Wetlands, which play a crucial role in climate regulation by storing carbon, may have their function compromised by nanoplastics, according to a new study. Research published in Frontiers of Environmental Science & Engineering demonstrates that plastic particles smaller than 100 nanometers can substantially increase emissions of methane and nitrous oxide, two potent greenhouse gases, in plant-soil systems. The findings, available at https://doi.org/10.1007/s11783-025-2066-8, suggest plastic pollution may accelerate climate change through previously overlooked pathways.
Researchers from Tsinghua University and collaborating institutions used controlled wetland simulations planted with reeds to examine how polystyrene nanoplastics affect greenhouse gas production. The study found that nanoplastics increased methane emissions by 20% to nearly 100%, while nitrous oxide emissions approximately doubled under higher concentrations. These effects became more pronounced as plants matured and environmental temperatures rose.

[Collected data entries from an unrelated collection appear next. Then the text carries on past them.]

(* ===== verification/Monitor.v ===== *)
(** * Monitor: metrics and audit events ([adrian-monitor])

    The registry of metrics with its text exposition, the audit sinks and the service
    that holds both.  [f64] with its order, sum and printer, the JSON form of an event
    and the clock are parameters; the log is a list of lines.  The axum router is the
    pair of answers it gives. *)
From S2P Require Import Prelude Bytes Text.

(** [f64]: [value <= bound] is false of a NaN. *)
Class Float64 := {
  f64 : Type;
  f64_le : f64 -> f64 -> bool;
  f64_add : f64 -> f64 -> f64;
  f64_zero : f64;
  f64_lit : string -> f64;
  f64_print : f64 -> bytes;
}.

(** ** Audit events *)

Inductive MonitorError := Prometheus (text : bytes) | OtelNotImplemented.
Inductive AuditError := SinkError (text : bytes) | SerializeError.
Inductive AuditEventType := KerberosAsReq | KerberosTgsReq | LdapBind | LdapModify | PasswordChange | CertEnroll | SmbShareMount | KrbtgtRotation | DcSyncAttempt.
Definition as_event_name (t : AuditEventType) : bytes :=
  match t with
  | KerberosAsReq => lit "adrian.kerberos.as_req"
  | KerberosTgsReq => lit "adrian.kerberos.tgs_req"
  | LdapBind => lit "adrian.ldap.bind"
  | LdapModify => lit "adrian.ldap.modify"
  | PasswordChange => lit "adrian.identity.password_change"
  | CertEnroll => lit "adrian.pki.cert_enroll"
  | SmbShareMount => lit "adrian.file.share_mount"
  | KrbtgtRotation => lit "adrian.kdc.krbtgt_rotation"
  | DcSyncAttempt => lit "adrian.security.dcsync_attempt"
  end.
Inductive AuditOutcome := AuditSuccess | AuditFailure (error : bytes) | AuditDenied.
(** The details are a [serde_json::Value], given as its text. *)
Record AuditEvent := mkAuditEvent {
  ae_timestamp : Z;
  ae_event_type : AuditEventType;
  ae_principal : option bytes;
  ae_source_ip : option bytes;
  ae_outcome : AuditOutcome;
  ae_details : bytes;
}.
Definition AuditEvent_new (now : Z) (event_type : AuditEventType) (outcome : AuditOutcome) : AuditEvent :=
  mkAuditEvent now event_type None None outcome (lit "null").
(** The two sinks with what they keep: the lines logged, the events counted. *)
Inductive AuditSink := LogAuditSink (lines : list bytes) | OtelAuditSink (events_seen : Z).
Definition events_seen (s : AuditSink) : Z := match s with OtelAuditSink n => n | LogAuditSink _ => 0 end.
Definition sink_write (event_json : AuditEvent -> option bytes) (s : AuditSink) (event : AuditEvent) : Result AuditError unit * AuditSink :=
  match s with
  | LogAuditSink lines =>
      match event_json event with
      | Some json => (Ok tt, LogAuditSink (lines ++ [json]))
      | None => (Err SerializeError, s)
      end
  | OtelAuditSink n => (Ok tt, OtelAuditSink (as_u64 (n + 1)))
  end.

Section Monitor.
Context {FL : Float64}.

(** ** Histograms *)

Record HistogramState := mkHistogramState { bucket_counts : list Z; h_count : Z; h_sum : f64 }.
Definition HistogramState_default : HistogramState := mkHistogramState [] 0 f64_zero.
Definition BUCKET_NAMES : list string := ["0.001"; "0.005"; "0.01"; "0.05"; "0.1"; "0.5"; "1.0"; "5.0"].
Definition DEFAULT_BUCKETS : list f64 := map f64_lit BUCKET_NAMES.
(** [iter().position(|&b| value <= b)]. *)
Fixpoint bucket_idx (value : f64) (buckets : list f64) : option nat :=
  match buckets with [] => None | b :: buckets => if f64_le value b then Some 0%nat else S <$> bucket_idx value buckets end.
Definition resized (counts : list Z) : list Z :=
  if (length counts =? 0)%nat then replicate (length DEFAULT_BUCKETS) 0
  else if (length counts <? length DEFAULT_BUCKETS)%nat then counts ++ replicate (length DEFAULT_BUCKETS - length counts) 0
  else counts.
Definition observe (value : f64) (h : HistogramState) : Result Empty_set HistogramState :=
  let counts := resized (bucket_counts h) in
  let? counts :=
    match bucket_idx value DEFAULT_BUCKETS with
    | Some idx => match counts !! idx with Some n => let? n := u64_add n 1 in Ok (<[idx := n]> counts) | None => Panic end
    | None => Ok counts
    end in
  let? count := u64_add (h_count h) 1 in
  Ok (mkHistogramState counts count (f64_add (h_sum h) value)).

(** ** The registry *)

Record MetricsInner := mkMetricsInner {
  as_req_total : gmap (bytes * bytes) Z;
  as_req_duration_seconds : HistogramState;
  ldap_query_duration_seconds : gmap bytes HistogramState;
  fdb_operations_total : gmap bytes Z;
  replication_lag_seconds : gmap (bytes * bytes) f64;
  rid_pool_remaining : gmap bytes f64;
  krbtgt_key_age_seconds : f64;
}.
Definition MetricsRegistry_new : MetricsInner := mkMetricsInner ∅ HistogramState_default ∅ ∅ ∅ ∅ f64_zero.
Definition inc_as_req (m : MetricsInner) (realm etype : bytes) : Result Empty_set MetricsInner :=
  let? n := u64_add (default 0 (as_req_total m !! (realm, etype))) 1 in
  Ok (mkMetricsInner (<[(realm, etype) := n]> (as_req_total m)) (as_req_duration_seconds m) (ldap_query_duration_seconds m) (fdb_operations_total m)
        (replication_lag_seconds m) (rid_pool_remaining m) (krbtgt_key_age_seconds m)).
Definition observe_as_req_duration (m : MetricsInner) (seconds : f64) : Result Empty_set MetricsInner :=
  let? h := observe seconds (as_req_duration_seconds m) in
  Ok (mkMetricsInner (as_req_total m) h (ldap_query_duration_seconds m) (fdb_operations_total m) (replication_lag_seconds m) (rid_pool_remaining m) (krbtgt_key_age_seconds m)).
Definition observe_ldap_query_duration (m : MetricsInner) (scope : bytes) (seconds : f64) : Result Empty_set MetricsInner :=
  let? h := observe seconds (default HistogramState_default (ldap_query_duration_seconds m !! scope)) in
  Ok (mkMetricsInner (as_req_total m) (as_req_duration_seconds m) (<[scope := h]> (ldap_query_duration_seconds m)) (fdb_operations_total m) (replication_lag_seconds m)
        (rid_pool_remaining m) (krbtgt_key_age_seconds m)).
Definition inc_fdb_operation (m : MetricsInner) (op_type : bytes) : Result Empty_set MetricsInner :=
  let? n := u64_add (default 0 (fdb_operations_total m !! op_type)) 1 in
  Ok (mkMetricsInner (as_req_total m) (as_req_duration_seconds m) (ldap_query_duration_seconds m) (<[op_type := n]> (fdb_operations_total m)) (replication_lag_seconds m)
        (rid_pool_remaining m) (krbtgt_key_age_seconds m)).
Definition set_replication_lag (m : MetricsInner) (source_dc target_dc : bytes) (lag_seconds : f64) : MetricsInner :=
  mkMetricsInner (as_req_total m) (as_req_duration_seconds m) (ldap_query_duration_seconds m) (fdb_operations_total m)
    (<[(source_dc, target_dc) := lag_seconds]> (replication_lag_seconds m)) (rid_pool_remaining m) (krbtgt_key_age_seconds m).
Definition set_rid_pool_remaining (m : MetricsInner) (domain_sid : bytes) (remaining : f64) : MetricsInner :=
  mkMetricsInner (as_req_total m) (as_req_duration_seconds m) (ldap_query_duration_seconds m) (fdb_operations_total m) (replication_lag_seconds m)
    (<[domain_sid := remaining]> (rid_pool_remaining m)) (krbtgt_key_age_seconds m).
Definition set_krbtgt_key_age (m : MetricsInner) (age_seconds : f64) : MetricsInner :=
  mkMetricsInner (as_req_total m) (as_req_duration_seconds m) (ldap_query_duration_seconds m) (fdb_operations_total m) (replication_lag_seconds m) (rid_pool_remaining m) age_seconds.

(** ** The exposition *)

Definition label (name : string) (v : bytes) : bytes := lit name ++ lit "=" ++ [x22] ++ v ++ [x22].
Definition braces (s : bytes) : bytes := lit "{" ++ s ++ lit "}".
(** Entries sorted by their key; a pair of strings is compared by its first first. *)
Definition pair_le {V} (x y : (bytes * bytes) * V) : Prop := key_lt x.1.1 y.1.1 \/ (x.1.1 = y.1.1 /\ key_le x.1.2 y.1.2).
#[global] Instance pair_le_dec {V} (x y : (bytes * bytes) * V) : Decision (pair_le x y).
Proof. unfold pair_le, key_lt, key_le. apply _. Defined.
Definition pair_entries {V} (m : gmap (bytes * bytes) V) : list ((bytes * bytes) * V) := merge_sort pair_le (map_to_list m).
Fixpoint bucket_lines (name label_prefix : bytes) (cumulative : Z) (i : nat) (names : list string) (counts : list Z) : Result Empty_set bytes :=
  match names with
  | [] => Ok []
  | bound :: names =>
      let bucket_count := default 0 (counts !! i) in
      let? cumulative := u64_add cumulative bucket_count in
      let? rest := bucket_lines name label_prefix cumulative (S i) names counts in
      Ok (text_line (name ++ lit "_bucket" ++ braces (label_prefix ++ label "le" (f64_print (f64_lit bound))) ++ lit " " ++ print_dec cumulative) ++ rest)
  end.
Definition join_labels (labels : list (string * bytes)) : bytes := join_with x2c (map (fun '(k, v) => label k v) labels).
Definition render_histogram (name : bytes) (extra_labels : list (string * bytes)) (h : HistogramState) : Result Empty_set bytes :=
  let label_prefix := match extra_labels with [] => [] | _ => join_labels extra_labels ++ lit "," end in
  let? buckets := bucket_lines name label_prefix 0 0 BUCKET_NAMES (bucket_counts h) in
  let inf := text_line (name ++ lit "_bucket" ++ braces (label_prefix ++ label "le" (lit "+Inf")) ++ lit " " ++ print_dec (h_count h)) in
  let labels := match extra_labels with [] => [] | _ => braces (join_labels extra_labels) end in
  Ok (buckets ++ inf ++ text_line (name ++ lit "_sum" ++ labels ++ lit " " ++ f64_print (h_sum h))
      ++ text_line (name ++ lit "_count" ++ labels ++ lit " " ++ print_dec (h_count h))).
Definition metric_head (name help ty : string) : bytes :=
  text_line (lit "# HELP " ++ lit name ++ lit " " ++ lit help) ++ text_line (lit "# TYPE " ++ lit name ++ lit " " ++ lit ty).
Definition ldap_histogram (e : bytes * HistogramState) : Result Empty_set bytes :=
  render_histogram (lit "adrian_ldap_query_duration_seconds") [("scope", e.1)] e.2.
Definition as_req_sample (e : (bytes * bytes) * Z) : bytes :=
  lit "adrian_as_req_total" ++ braces (label "realm" e.1.1 ++ lit "," ++ label "etype" e.1.2) ++ lit " " ++ print_dec e.2.
Definition fdb_sample (e : bytes * Z) : bytes := lit "adrian_fdb_operations_total" ++ braces (label "op_type" e.1) ++ lit " " ++ print_dec e.2.
Definition lag_sample (e : (bytes * bytes) * f64) : bytes :=
  lit "adrian_replication_lag_seconds" ++ braces (label "source_dc" e.1.1 ++ lit "," ++ label "target_dc" e.1.2) ++ lit " " ++ f64_print e.2.
Definition rid_sample (e : bytes * f64) : bytes := lit "adrian_rid_pool_remaining" ++ braces (label "domain_sid" e.1) ++ lit " " ++ f64_print e.2.
Definition sample_lines {A} (f : A -> bytes) (l : list A) : bytes := concat (map (fun x => text_line (f x)) l).
Definition render_prometheus (m : MetricsInner) : Result Empty_set bytes :=
  let? as_req := render_histogram (lit "adrian_as_req_duration_seconds") [] (as_req_duration_seconds m) in
  let? ldap := rmap ldap_histogram (btree_iter (ldap_query_duration_seconds m)) in
  Ok (metric_head "adrian_as_req_total" "Total Kerberos AS-REQs received." "counter" ++ sample_lines as_req_sample (pair_entries (as_req_total m))
      ++ metric_head "adrian_as_req_duration_seconds" "Latency of Kerberos AS-REQ handling." "histogram" ++ as_req
      ++ metric_head "adrian_ldap_query_duration_seconds" "Latency of LDAP query handling." "histogram" ++ concat ldap
      ++ metric_head "adrian_fdb_operations_total" "Total FoundationDB operations." "counter" ++ sample_lines fdb_sample (btree_iter (fdb_operations_total m))
      ++ metric_head "adrian_replication_lag_seconds" "Replication lag between DCs (seconds)." "gauge" ++ sample_lines lag_sample (pair_entries (replication_lag_seconds m))
      ++ metric_head "adrian_rid_pool_remaining" "Remaining RIDs in the pool (per domain SID)." "gauge" ++ sample_lines rid_sample (btree_iter (rid_pool_remaining m))
      ++ metric_head "adrian_krbtgt_key_age_seconds" "Age of the krbtgt account key (seconds)." "gauge"
      ++ text_line (lit "adrian_krbtgt_key_age_seconds " ++ f64_print (krbtgt_key_age_seconds m))).

(** ** The service *)

Record MonitorService := mkMonitorService { ms_metrics : MetricsInner; ms_audit_pipeline : AuditSink }.
Definition with_sink (sink : AuditSink) : MonitorService := mkMonitorService MetricsRegistry_new sink.
Definition MonitorService_new : MonitorService := with_sink (LogAuditSink []).
Definition emit_audit (event_json : AuditEvent -> option bytes) (s : MonitorService) (event : AuditEvent) : Result AuditError unit * MonitorService :=
  let '(r, sink) := sink_write event_json (ms_audit_pipeline s) event in (r, mkMonitorService (ms_metrics s) sink).
Definition install_otel (s : MonitorService) : Result MonitorError unit := Err OtelNotImplemented.
(** [GET /metrics] and [GET /healthz]: the content type, if it is set, and the body. *)
Definition get_metrics (s : MonitorService) : Result Empty_set (option bytes * bytes) :=
  let? body := render_prometheus (ms_metrics s) in Ok (Some (lit "text/plain; version=0.0.4; charset=utf-8"), body).
Definition get_healthz (s : MonitorService) : option bytes * bytes := (None, lit "ok").
End Monitor.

Mechanistic analyses revealed that nanoplastics inhibited plant growth, reduced chlorophyll content, and weakened antioxidant defenses, impairing photosynthesis and stress resistance. Crucially, nanoplastics reduced oxygen release from plant roots, creating more anaerobic conditions in the rhizosphere that favored methane-producing microorganisms and enhanced denitrification processes responsible for nitrous oxide formation.
Metagenomic analyses showed increased abundance of genes involved in acetoclastic methanogenesis and denitrification pathways, particularly in rhizosphere soils. Simultaneously, nanoplastics altered root exudate composition, sharply increasing the release of L-phenylalanine—a compound that can be converted into substrates fueling methane production. Although some methane-oxidizing and nitrous oxide–consuming microbes also increased, their activity was insufficient to offset the elevated greenhouse gas generation.
The corresponding author noted that nanoplastics are not just passive contaminants but active regulators of ecosystem processes. By simultaneously impairing plant physiological functions and reshaping microbial communities in the rhizosphere, nanoplastics create conditions that strongly favor greenhouse gas production through multiple interconnected pathways.
The findings suggest that plastic pollution may contribute to climate change in ways not currently accounted for in greenhouse gas models. Wetlands are widely recognized as nature-based solutions for carbon sequestration, yet nanoplastic contamination could undermine their climate-mitigation potential. Incorporating nanoplastics into environmental risk assessments and greenhouse gas inventories may therefore be essential. More broadly, the study underscores the urgency of controlling plastic pollution at its source, as continued accumulation of nanoplastics could amplify greenhouse gas emissions across sensitive ecosystems worldwide.